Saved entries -
Lemma resize_sim c s cs ps : sim c s ->
  exists c', set_cache_size c cs ps = Ok c' /\
    sim c' (capacity_for cs ps, lru_resize (capacity_for cs ps) s.2) /\ clock c' = clock c.
Proof.
  intros (g & Hr & Hf & Hcap & Hlen). unfold set_cache_size, evict_to_capacity.
  assert (1 <= capacity_for cs ps) as H1 by (unfold capacity_for; lia).
  set (c0 := mkCache _ _ _ _ _).
  assert (repr c0 g) as Hr0 by (destruct Hr; by split).
  destruct (evict_while_spec (size (map c0)) (capacity c0 + 1) c0 g) as (c' & E & Hr' & Hclk & Hcp);
    [done|cbn; lia| |].
  { pose proof (repr_len c g Hr) as E. unfold len, zlen in E. cbn. lia. }
  exists c'. split_and!; [done| |done].
  cbn [c0 capacity] in Hr', Hcp. replace (capacity_for cs ps + 1 - 1) with (capacity_for cs ps) in Hr' by lia.
  eexists. split_and!; [exact Hr'| |done|].
  - unfold forget. rewrite fmap_take. fold (forget g). by rewrite Hf.
  - rewrite Hcp. unfold zlen. rewrite length_take. lia.
Qed.

Lemma sim_step o c s : sim c s -> clock c + 1 < 2 ^ 64 ->
  exists c', run_op o c = Ok ((lru_op o s).1, c') /\ sim c' (lru_op o s).2 /\ clock c' <= clock c + 1.
Proof.
  intros Hs Hlt. destruct s as [cap l]. destruct o as [n|n d|n| |cs ps]; cbn [run_op lru_op].
  - destruct (get_sim c _ n Hs Hlt) as (c' & E & Hs' & Hc). exists c'. rewrite E.
    cbn [fst snd] in *. by destruct (lru_get n l).
  - destruct (insert_sim c _ n d Hs Hlt) as (c' & E & Hs' & Hc). exists c'. by rewrite E.
  - destruct Hs as (g & Hr & Hf & Hcap & Hlen). exists (invalidate c n). split_and!; [done| |cbn; lia].
    exists (gremove n g). split_and!; [by apply repr_remove| |done|].
    + rewrite forget_remove. simpl in *. by rewrite Hf.
    + pose proof (zlen_gremove n g). cbn in *. lia.
  - destruct Hs as (g & Hr & Hf & Hcap & Hlen). exists (clear c). split_and!; [done| |cbn; lia].
    exists []. split_and!; try done; [|pose proof (repr_cap c g Hr); cbn [clear with_map capacity]; rewrite zlen_nil; lia].
    destruct Hr. split; try done; constructor.
  - destruct (resize_sim c _ cs ps Hs) as (c' & E & Hs' & Hc). exists c'. rewrite E. split_and!; [done..|lia].
Qed.

Lemma sim_run os c s : sim c s -> clock c + zlen os < 2 ^ 64 ->
  exists c', run_ops os c = Ok ((lru_ops os s).1, c') /\ sim c' (lru_ops os s).2.
Proof.
  revert c s. induction os as [|o os IH]; intros c s Hs Hlt; [by exists c|].
  rewrite zlen_cons in Hlt. pose proof (zlen_nonneg os). cbn [run_ops lru_ops].
  destruct (sim_step o c s Hs ltac:(lia)) as (c1 & -> & Hs1 & Hc1). bind_step.
  destruct (IH c1 _ Hs1 ltac:(lia)) as (c2 & E & Hs2).
  rewrite E. bind_step. exists c2.
  destruct (lru_op o s) as [r s1]. cbn [fst snd] in *. by destruct (lru_ops os s1).
Qed.

Lemma capacity_for_pos cs ps : 1 <= capacity_for cs ps.
Proof. apply Z.le_max_r. Qed.

Lemma sim_new cs ps : sim (new cs ps) (capacity_for cs ps, []).
Proof.
  exists []. split_and!; try done.
  - split; try done; [constructor|constructor|]. apply capacity_for_pos.
  - pose proof (capacity_for_pos cs ps). cbn [new capacity]. rewrite zlen_nil. lia.
Qed.

(** C23: the cache is an LRU cache. Over any sequence of gets, inserts,
    invalidations, clears and resizes shorter than the 64-bit clock, starting
    from an empty cache, no operation panics or loops, every answer is the one
    of the recency-list specification, the resident pages are exactly those of
    the specification, and their number never exceeds the capacity. *)
Theorem pcache_refines_lru (cs ps : Z) (os : list op) :
  zlen os < 2 ^ 64 ->
  exists c, run_ops os (new cs ps) = Ok ((lru_ops os (capacity_for cs ps, [])).1, c) /\
    (let '(cap, l) := (lru_ops os (capacity_for cs ps, [])).2 in
     capacity c = cap /\ len c <= cap /\ len c = zlen l /\
     forall n d, (exists t, map c !! n = Some (mkEntry d t)) <-> (n, d) ∈ l).
Proof.
  intros Hlen. destruct (sim_run os (new cs ps) _ (sim_new cs ps)) as (c & E & g & Hr & Hf & Hcap & Hl);
    [cbn; lia|].
  exists c. split; [done|]. destruct (lru_ops os (capacity_for cs ps, [])).2 as [cap l]. cbn [fst snd] in *.
  rewrite (repr_len c g Hr). subst l cap. split_and!; [done|done|unfold forget, zlen; by rewrite length_fmap|].
  intros n d. unfold forget. rewrite list_elem_of_fmap. split.
  - intros [t Ht]. apply (repr_lookup c g _ _ Hr) in Ht. by exists (n, mkEntry d t).
  - intros ([n' [d' t]] & [= -> ->] & Hin). exists t. by apply (repr_lookup c g _ _ Hr).
Qed.

Lemma pcache_refines_lru_witness :
  let os := [Insert 1 [10]; Insert 2 [20]; Get 1; Insert 3 [30]; Get 2; Get 1] in
  exists c, run_ops os (new 2 4096) = Ok ((lru_ops os (capacity_for 2 4096, [])).1, c) /\
    (let '(cap, l) := (lru_ops os (capacity_for 2 4096, [])).2 in
     capacity c = cap /\ len c <= cap /\ len c = zlen l /\
     forall n d, (exists t, map c !! n = Some (mkEntry d t)) <-> (n, d) ∈ l).
Proof.
  apply (pcache_refines_lru 2 4096 [Insert 1 [10]; Insert 2 [20]; Get 1; Insert 3 [30]; Get 2; Get 1]).
  reflexivity.
Defined.

(** The capacity follows the [cache_size] convention: never below one
    page; a non-negative value is a page count; a negative one is KiB of
    memory, so that the resident pages fit that amount unless it is less than
    one page (for any [i64] whose byte count does not saturate). *)
Theorem capacity_for_spec (cache_size page_size : Z) :
  is_i64 cache_size -> 1 <= page_size ->
  1 <= capacity_for cache_size page_size /\
  (1 <= cache_size -> capacity_for cache_size page_size = cache_size) /\
  (cache_size < 0 -> page_size <= - cache_size * 1024 < 2 ^ 64 ->
     capacity_for cache_size page_size * page_size <= - cache_size * 1024
       < (capacity_for cache_size page_size + 1) * page_size).
Proof.
  unfold is_sint. intros Hc Hp. unfold capacity_for. split; [lia|]. split.
  - intros H1. destruct (Z.leb_spec 0 cache_size); lia.
  - intros Hneg Hb. destruct (Z.leb_spec 0 cache_size); [lia|].
    rewrite wrap_small by (unfold is_uint; lia). unfold saturating_mul.
    rewrite (Z.max_l page_size 1) by lia. rewrite Z.abs_neq, Z.min_r by lia.
    pose proof (Z.div_mod (- cache_size * 1024) page_size ltac:(lia)).
    pose proof (Z.mod_pos_bound (- cache_size * 1024) page_size ltac:(lia)).
    rewrite Z.max_l; [nia|].
    apply Z.div_le_lower_bound; lia.
Qed.

Lemma capacity_for_spec_witness :
  1 <= capacity_for (-2000) 4096 /\
  (1 <= -2000 -> capacity_for (-2000) 4096 = -2000) /\
  (-2000 < 0 -> 4096 <= - (-2000) * 1024 < 2 ^ 64 ->
     capacity_for (-2000) 4096 * 4096 <= - (-2000) * 1024 < (capacity_for (-2000) 4096 + 1) * 4096).
Proof. apply (capacity_for_spec (-2000) 4096); [unfold is_sint; lia|lia]. Defined.

End PCache.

WHAT IS NEEDED - Set down each entry again, unchanged.

WORKED SOLUTION -
Lemma resize_sim c s cs ps : sim c s ->
  exists c', set_cache_size c cs ps = Ok c' /\
    sim c' (capacity_for cs ps, lru_resize (capacity_for cs ps) s.2) /\ clock c' = clock c.
Proof.
  intros (g & Hr & Hf & Hcap & Hlen). unfold set_cache_size, evict_to_capacity.
  assert (1 <= capacity_for cs ps) as H1 by (unfold capacity_for; lia).
  set (c0 := mkCache _ _ _ _ _).
  assert (repr c0 g) as Hr0 by (destruct Hr; by split).
  destruct (evict_while_spec (size (map c0)) (capacity c0 + 1) c0 g) as (c' & E & Hr' & Hclk & Hcp);
    [done|cbn; lia| |].
  { pose proof (repr_len c g Hr) as E. unfold len, zlen in E. cbn. lia. }
  exists c'. split_and!; [done| |done].
  cbn [c0 capacity] in Hr', Hcp. replace (capacity_for cs ps + 1 - 1) with (capacity_for cs ps) in Hr' by lia.
  eexists. split_and!; [exact Hr'| |done|].
  - unfold forget. rewrite fmap_take. fold (forget g). by rewrite Hf.
  - rewrite Hcp. unfold zlen. rewrite length_take. lia.
Qed.

Lemma sim_step o c s : sim c s -> clock c + 1 < 2 ^ 64 ->
  exists c', run_op o c = Ok ((lru_op o s).1, c') /\ sim c' (lru_op o s).2 /\ clock c' <= clock c + 1.
Proof.
  intros Hs Hlt. destruct s as [cap l]. destruct o as [n|n d|n| |cs ps]; cbn [run_op lru_op].
  - destruct (get_sim c _ n Hs Hlt) as (c' & E & Hs' & Hc). exists c'. rewrite E.
    cbn [fst snd] in *. by destruct (lru_get n l).
  - destruct (insert_sim c _ n d Hs Hlt) as (c' & E & Hs' & Hc). exists c'. by rewrite E.
  - destruct Hs as (g & Hr & Hf & Hcap & Hlen). exists (invalidate c n). split_and!; [done| |cbn; lia].
    exists (gremove n g). split_and!; [by apply repr_remove| |done|].
    + rewrite forget_remove. simpl in *. by rewrite Hf.
    + pose proof (zlen_gremove n g). cbn in *. lia.
  - destruct Hs as (g & Hr & Hf & Hcap & Hlen). exists (clear c). split_and!; [done| |cbn; lia].
    exists []. split_and!; try done; [|pose proof (repr_cap c g Hr); cbn [clear with_map capacity]; rewrite zlen_nil; lia].
    destruct Hr. split; try done; constructor.
  - destruct (resize_sim c _ cs ps Hs) as (c' & E & Hs' & Hc). exists c'. rewrite E. split_and!; [done..|lia].
Qed.

Lemma sim_run os c s : sim c s -> clock c + zlen os < 2 ^ 64 ->
  exists c', run_ops os c = Ok ((lru_ops os s).1, c') /\ sim c' (lru_ops os s).2.
Proof.
  revert c s. induction os as [|o os IH]; intros c s Hs Hlt; [by exists c|].
  rewrite zlen_cons in Hlt. pose proof (zlen_nonneg os). cbn [run_ops lru_ops].
  destruct (sim_step o c s Hs ltac:(lia)) as (c1 & -> & Hs1 & Hc1). bind_step.
  destruct (IH c1 _ Hs1 ltac:(lia)) as (c2 & E & Hs2).
  rewrite E. bind_step. exists c2.
  destruct (lru_op o s) as [r s1]. cbn [fst snd] in *. by destruct (lru_ops os s1).
Qed.

Lemma capacity_for_pos cs ps : 1 <= capacity_for cs ps.
Proof. apply Z.le_max_r. Qed.

Lemma sim_new cs ps : sim (new cs ps) (capacity_for cs ps, []).
Proof.
  exists []. split_and!; try done.
  - split; try done; [constructor|constructor|]. apply capacity_for_pos.
  - pose proof (capacity_for_pos cs ps). cbn [new capacity]. rewrite zlen_nil. lia.
Qed.

(** C23: the cache is an LRU cache. Over any sequence of gets, inserts,
    invalidations, clears and resizes shorter than the 64-bit clock, starting
    from an empty cache, no operation panics or loops, every answer is the one
    of the recency-list specification, the resident pages are exactly those of
    the specification, and their number never exceeds the capacity. *)
Theorem pcache_refines_lru (cs ps : Z) (os : list op) :
  zlen os < 2 ^ 64 ->
  exists c, run_ops os (new cs ps) = Ok ((lru_ops os (capacity_for cs ps, [])).1, c) /\
    (let '(cap, l) := (lru_ops os (capacity_for cs ps, [])).2 in
     capacity c = cap /\ len c <= cap /\ len c = zlen l /\
     forall n d, (exists t, map c !! n = Some (mkEntry d t)) <-> (n, d) ∈ l).
Proof.
  intros Hlen. destruct (sim_run os (new cs ps) _ (sim_new cs ps)) as (c & E & g & Hr & Hf & Hcap & Hl);
    [cbn; lia|].
  exists c. split; [done|]. destruct (lru_ops os (capacity_for cs ps, [])).2 as [cap l]. cbn [fst snd] in *.
  rewrite (repr_len c g Hr). subst l cap. split_and!; [done|done|unfold forget, zlen; by rewrite length_fmap|].
  intros n d. unfold forget. rewrite list_elem_of_fmap. split.
  - intros [t Ht]. apply (repr_lookup c g _ _ Hr) in Ht. by exists (n, mkEntry d t).
  - intros ([n' [d' t]] & [= -> ->] & Hin). exists t. by apply (repr_lookup c g _ _ Hr).
Qed.

Lemma pcache_refines_lru_witness :
  let os := [Insert 1 [10]; Insert 2 [20]; Get 1; Insert 3 [30]; Get 2; Get 1] in
  exists c, run_ops os (new 2 4096) = Ok ((lru_ops os (capacity_for 2 4096, [])).1, c) /\
    (let '(cap, l) := (lru_ops os (capacity_for 2 4096, [])).2 in
     capacity c = cap /\ len c <= cap /\ len c = zlen l /\
     forall n d, (exists t, map c !! n = Some (mkEntry d t)) <-> (n, d) ∈ l).
Proof.
  apply (pcache_refines_lru 2 4096 [Insert 1 [10]; Insert 2 [20]; Get 1; Insert 3 [30]; Get 2; Get 1]).
  reflexivity.
Defined.

(** The capacity follows the [cache_size] convention: never below one
    page; a non-negative value is a page count; a negative one is KiB of
    memory, so that the resident pages fit that amount unless it is less than
    one page (for any [i64] whose byte count does not saturate). *)
Theorem capacity_for_spec (cache_size page_size : Z) :
  is_i64 cache_size -> 1 <= page_size ->
  1 <= capacity_for cache_size page_size /\
  (1 <= cache_size -> capacity_for cache_size page_size = cache_size) /\
  (cache_size < 0 -> page_size <= - cache_size * 1024 < 2 ^ 64 ->
     capacity_for cache_size page_size * page_size <= - cache_size * 1024
       < (capacity_for cache_size page_size + 1) * page_size).
Proof.
  unfold is_sint. intros Hc Hp. unfold capacity_for. split; [lia|]. split.
  - intros H1. destruct (Z.leb_spec 0 cache_size); lia.
  - intros Hneg Hb. destruct (Z.leb_spec 0 cache_size); [lia|].
    rewrite wrap_small by (unfold is_uint; lia). unfold saturating_mul.
    rewrite (Z.max_l page_size 1) by lia. rewrite Z.abs_neq, Z.min_r by lia.
    pose proof (Z.div_mod (- cache_size * 1024) page_size ltac:(lia)).
    pose proof (Z.mod_pos_bound (- cache_size * 1024) page_size ltac:(lia)).
    rewrite Z.max_l; [nia|].
    apply Z.div_le_lower_bound; lia.
Qed.

Lemma capacity_for_spec_witness :
  1 <= capacity_for (-2000) 4096 /\
  (1 <= -2000 -> capacity_for (-2000) 4096 = -2000) /\
  (-2000 < 0 -> 4096 <= - (-2000) * 1024 < 2 ^ 64 ->
     capacity_for (-2000) 4096 * 4096 <= - (-2000) * 1024 < (capacity_for (-2000) 4096 + 1) * 4096).
Proof. apply (capacity_for_spec (-2000) 4096); [unfold is_sint; lia|lia]. Defined.

End PCache.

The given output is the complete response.